Exhibit 5.1

 

LOGO

 

April 15, 2004

 

 

Bank of America Corporation

Bank of America Corporate Center

100 North Tryon Street

Charlotte, North Carolina 28255

 

 

Re: Public Offering of up to an Aggregate of $30,000,000,000 of Debt Securities, Warrants, Units, Preferred Stock, Depositary Shares, and Common Stock of Bank of America Corporation

 

Ladies and Gentlemen:

 

We have acted as counsel to Bank of America Corporation, a Delaware corporation (the “Corporation”) in connection with the registration by the Corporation of up to an aggregate of $30,000,000,000 of its (i) debt securities (the “Debt Securities”), (ii) warrants (the “Warrants”), (iii) units, which are comprised of two or more securities, in any combination (the “Units”), (iv) shares of its preferred stock (the “Preferred Stock”), (v) fractional interests in Preferred Stock represented by depositary shares (the “Depositary Shares”), and (vi) shares of its common stock (the “Common Stock” and, together with the Debt Securities, Warrants, Units, Preferred Stock, and Depositary Shares, the “Securities”), as set forth in the Registration Statement on Form S-3 (the “Registration Statement”) that is being filed on the date hereof with the Securities and Exchange Commission by the Corporation pursuant to the Securities Act of 1933, as amended.

 

The Securities are to be issued, separately or together, in one or more series and are to be sold from time to time as set forth in the Registration Statement, the applicable Prospectus contained therein (the “Prospectus”) and any amendments or supplements thereto.

 

We have relied upon an officer’s certificate as to corporate action heretofore taken with respect to the Securities.

 

Based on the foregoing, we are of the opinion that when (1) the Registration Statement shall have been declared effective by order of the Securities and Exchange Commission, (2) the terms of any class or series of such Securities have been authorized by appropriate corporate action of the Corporation, and (3) such Securities have been issued and sold upon the terms and conditions set forth in the Registration Statement, the applicable Prospectus and the applicable supplements to such Prospectus, then (a) the Debt Securities, Warrants, or Units, as the case may be, will be validly authorized and issued and binding obligations of the Corporation, subject to applicable bankruptcy, reorganization, insolvency, receivership, conservatorship, moratorium, fraudulent conveyance or other similar laws affecting the rights of creditors now or hereafter in


effect, and to equitable principles that may limit the right to specific enforcement of remedies, and further subject to 12 U.S.C. §1818(b)(6)(D) (or any successor statute) and similar bank regulatory powers and to the application of principles of public policy, and (b) the shares of the Preferred Stock and Common Stock will be legally issued, fully paid, and non-assessable.

 

This opinion is rendered to you and for your benefit solely in connection with the registration of the Securities.
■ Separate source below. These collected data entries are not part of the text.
(** C1: for a listing that describes a tree (finite depth, unique ids), the
    collector returns, given enough fuel, a mapping whose keys are exactly
    the string forms of the ids reachable from the root by repeated
    listing, each mapped to the [(name, owner id)] tuple of its folder; and
    visiting and merging the children of every level in any other order
    gives the same mapping. *)
Theorem collect_folders_recursive_reachable
    (photos : CustomPhotos) (is_shared : bool) (root : Z)
    (rank : Z → nat) (fuel : nat) :
  finite_depth (list_fn_of photos is_shared) rank →
  unique_ids (list_fn_of photos is_shared) root →
  (rank root < fuel)%nat →
  ∃ m log,
    collect_folders_recursive fuel photos root is_shared = Some (m, log) ∧
    (∀ k, k ∈ dom m ↔
          ∃ f, reachable (list_fn_of photos is_shared) root f ∧ k = str_int (f_id f)) ∧
    (∀ f, reachable (list_fn_of photos is_shared) root f →
          m !! str_int (f_id f) = Some (PyTuple [PyStr (f_name f); PyInt (f_owner_user_id f)])) ∧
    (∀ sched, (∀ l, sched l ≡ₚ l) →
          ∃ log', collect_folders_sched sched fuel photos root is_shared = Some (m, log')).
Proof.
  intros Hrank Huniq Hlt.
  assert (Hid : ∀ l : list Z, (λ folder_ids : list Z, folder_ids) l ≡ₚ l) by done.
  destruct (collect_sound_complete photos is_shared _ rank Hrank Hid fuel root Hlt)
    as (m & log & Hm & Hsound & Hcomplete).
  exists m, log. split; [done|]. split; [|split].
  - intros k. split.
    + intros [v Hv]%elem_of_dom. destruct (Hsound _ _ Hv) as (f & ? & ? & _). eauto.
    + intros (f & Hf & ->). by apply Hcomplete.
  - intros f Hf.
    exact (collect_value photos is_shared _ rank fuel root m log f Hrank Hid Huniq Hlt Hm Hf).
  - intros sched Hsched.
    destruct (collect_sound_complete photos is_shared _ rank Hrank Hsched fuel root Hlt)
      as (m' & log' & Hm' & Hsound' & Hcomplete').
    exists log'. rewrite Hm'. do 2 f_equal. apply map_eq. intros k.
    destruct (m' !! k) as [v|] eqn:Hk.
    + destruct (Hsound' _ _ Hk) as (f & Hf & -> & ->).
      symmetry.
      exact (collect_value photos is_shared _ rank fuel root m log f Hrank Hid Huniq Hlt Hm Hf).
    + destruct (m !! k) as [v|] eqn:Hk'; [|done].
      destruct (Hsound _ _ Hk') as (f & Hf & -> & ->).
      apply Hcomplete', elem_of_dom in Hf as [? ?]. congruence.
Qed.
This opinion may not be relied on by you for any other purpose and may not be relied upon by, nor may copies thereof be provided to, any other person, firm, corporation, or entity for any purposes whatsoever without our prior written consent. Notwithstanding the foregoing, we hereby consent to be named in the Prospectus as attorneys who passed upon the legality of the Securities and to the filing of a copy of this opinion as Exhibit 5.1 to the Registration Statement.